(** ** Operations on sequences *)

Inductive ListOp : Type :=
| OpPushBack (x : positive)
| OpPushFront (x : positive)
| OpInsertAfter (e x : positive)
| OpInsertBefore (e x : positive)
| OpRemove (x : positive)
| OpPopFront
| OpFront
| OpBack
| OpIsEmpty
| OpIter (fuel : nat)
| OpDrop (fuel : nat).
(** What an operation returns. *)
Inductive ListRet : Type := RUnit | REntry (e : option positive) | RBool (b : bool) | REntries (l : list positive).

(** What the safety comments require of the caller: an entry that is inserted is not on
    the list, one that is removed or inserted next to is.  The loops end after one turn
    for each entry. *)
Definition op_safe (l : list positive) (op : ListOp) : Prop :=
  match op with
  | OpPushBack x | OpPushFront x => x ∉ l
  | OpInsertAfter e x | OpInsertBefore e x => e ∈ l ∧ x ∉ l
  | OpRemove x => x ∈ l
  | OpIter fuel | OpDrop fuel => (length l ≤ fuel)%nat
  | OpPopFront | OpFront | OpBack | OpIsEmpty => True
  end.

Fixpoint seq_insert_after (e x : positive) (l : list positive) : list positive :=
  match l with
  | [] => []
  | y :: l' => if decide (y = e) then y :: x :: l' else y :: seq_insert_after e x l'
  end.

Fixpoint seq_insert_before (e x : positive) (l : list positive) : list positive :=
  match l with
  | [] => []
  | y :: l' => if decide (y = e) then x :: y :: l' else y :: seq_insert_before e x l'
  end.

(** The specification: result and sequence after an operation. *)
Definition seq_step (op : ListOp) (l : list positive) : ListRet * list positive :=
  match op with
  | OpPushBack x => (RUnit, l ++ [x])
  | OpPushFront x => (RUnit, x :: l)
  | OpInsertAfter e x => (RUnit, seq_insert_after e x l)
  | OpInsertBefore e x => (RUnit, seq_insert_before e x l)
  | OpRemove x => (REntry (Some x), filter (x ≠.) l)
  | OpPopFront => (REntry (head l), tail l)
  | OpFront => (REntry (head l), l)
  | OpBack => (REntry (last l), l)
  | OpIsEmpty => (RBool (bool_decide (l = [])), l)
  | OpIter _ => (REntries l, l)
  | OpDrop _ => (RUnit, [])
  end.

(** The implementation of an operation. *)
Definition list_step (op : ListOp) : LM ListRet :=
  match op with
  | OpPushBack x => _ ← list_push_back x; mret RUnit
  | OpPushFront x => _ ← ulist_push_front x; mret RUnit
  | OpInsertAfter e x => _ ← list_insert_after e x; mret RUnit
  | OpInsertBefore e x => _ ← ulist_insert_before e x; mret RUnit
  | OpRemove x => r ← list_remove x; mret (REntry r)
  | OpPopFront => r ← list_pop_front; mret (REntry r)
  | OpFront => r ← list_front; mret (REntry r)
  | OpBack => r ← list_back; mret (REntry r)
  | OpIsEmpty => s ← get_state; mret (RBool (list_is_empty s))
  | OpIter fuel => r ← ulist_iter fuel; mret (REntries r)
  | OpDrop fuel => _ ← list_drop fuel; mret RUnit
  end.

Lemma seq_insert_after_split l1 e l2 x :
  e ∉ l1 → seq_insert_after e x (l1 ++ e :: l2) = l1 ++ e :: x :: l2.
Proof.
  induction l1 as [|y l1 IH]; intros He; simpl; [by rewrite decide_True|].
  rewrite decide_False by set_solver. rewrite IH by set_solver. done.
Qed.

Lemma seq_insert_before_split l1 e l2 x :
  e ∉ l1 → seq_insert_before e x (l1 ++ e :: l2) = l1 ++ x :: e :: l2.
Proof.
  induction l1 as [|y l1 IH]; intros He; simpl; [by rewrite decide_True|].
  rewrite decide_False by set_solver. rewrite IH by set_solver. done.
Qed.

Lemma filter_ne_notin (x : positive) (l : list positive) : x ∉ l → filter (x ≠.) l = l.
Proof.
  induction l as [|y l IH]; intros Hx; [done|].
  rewrite filter_cons_True by set_solver. f_equal. apply IH. set_solver.
Qed.

Lemma filter_ne_split (x : positive) (l1 l2 : list positive) :
  NoDup (l1 ++ x :: l2) → filter (x ≠.) (l1 ++ x :: l2) = l1 ++ l2.
Proof.
  intros Hnd. rewrite <-Permutation_middle in Hnd. apply NoDup_cons in Hnd as [Hx _].
  rewrite filter_app, filter_cons_False by (by intros ?).
  by rewrite !filter_ne_notin by set_solver.
Qed.
Definition rr_reset_time_slice (t : positive) : M RRScheduler NoError unit :=
  modify (λ s, {| rr_queue := rr_queue s;
                  rr_slices := <[t := wrap_i64 MAX_TIME_SLICE]> (rr_slices s) |}).

Definition rr_set_queue (q : list positive) : M RRScheduler NoError unit :=
  modify (λ s, {| rr_queue := q; rr_slices := rr_slices s |}).

Definition rr_init : M RRScheduler NoError unit := mret tt.

Definition rr_add_task (task : positive) : M RRScheduler NoError unit :=
  s ← get_state; rr_set_queue (rr_queue s ++ [task]).

(** [position] and [VecDeque::remove]. *)
Definition rr_remove_task (task : positive) : M RRScheduler NoError (option positive) :=
  s ← get_state;
  match list_find (λ t, t = task) (rr_queue s) with
  | Some (idx, t) => _ ← rr_set_queue (delete idx (rr_queue s)); mret (Some t)
  | None => mret None
  end.

Definition rr_pick_next_task : M RRScheduler NoError (option positive) :=
  s ← get_state;
  match rr_queue s with
  | t :: q => _ ← rr_set_queue q; mret (Some t)
  | [] => mret None
  end.

Definition rr_put_prev_task (prev : positive) (preempt : bool) : M RRScheduler NoError unit :=
  slice ← rr_time_slice prev;
  if ((0 <? slice) && preempt)%bool then
    s ← get_state; rr_set_queue (prev :: rr_queue s)
  else
    _ ← rr_reset_time_slice prev;
    s ← get_state; rr_set_queue (rr_queue s ++ [prev]).

Definition rr_task_tick (current : positive) : M RRScheduler NoError bool :=
  old_slice ← rr_time_slice current;
  _ ← modify (λ s, {| rr_queue := rr_queue s;
                      rr_slices := <[current := wrap_i64 (old_slice - 1)]> (rr_slices s) |});
  mret (old_slice <=? 1).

..........

Reproduce each line from the records that contains the word "OpPushFront".

| OpPushFront (x : positive)
  | OpPushBack x | OpPushFront x => x ∉ l
  | OpPushFront x => (RUnit, x :: l)
  | OpPushFront x => _ ← ulist_push_front x; mret RUnit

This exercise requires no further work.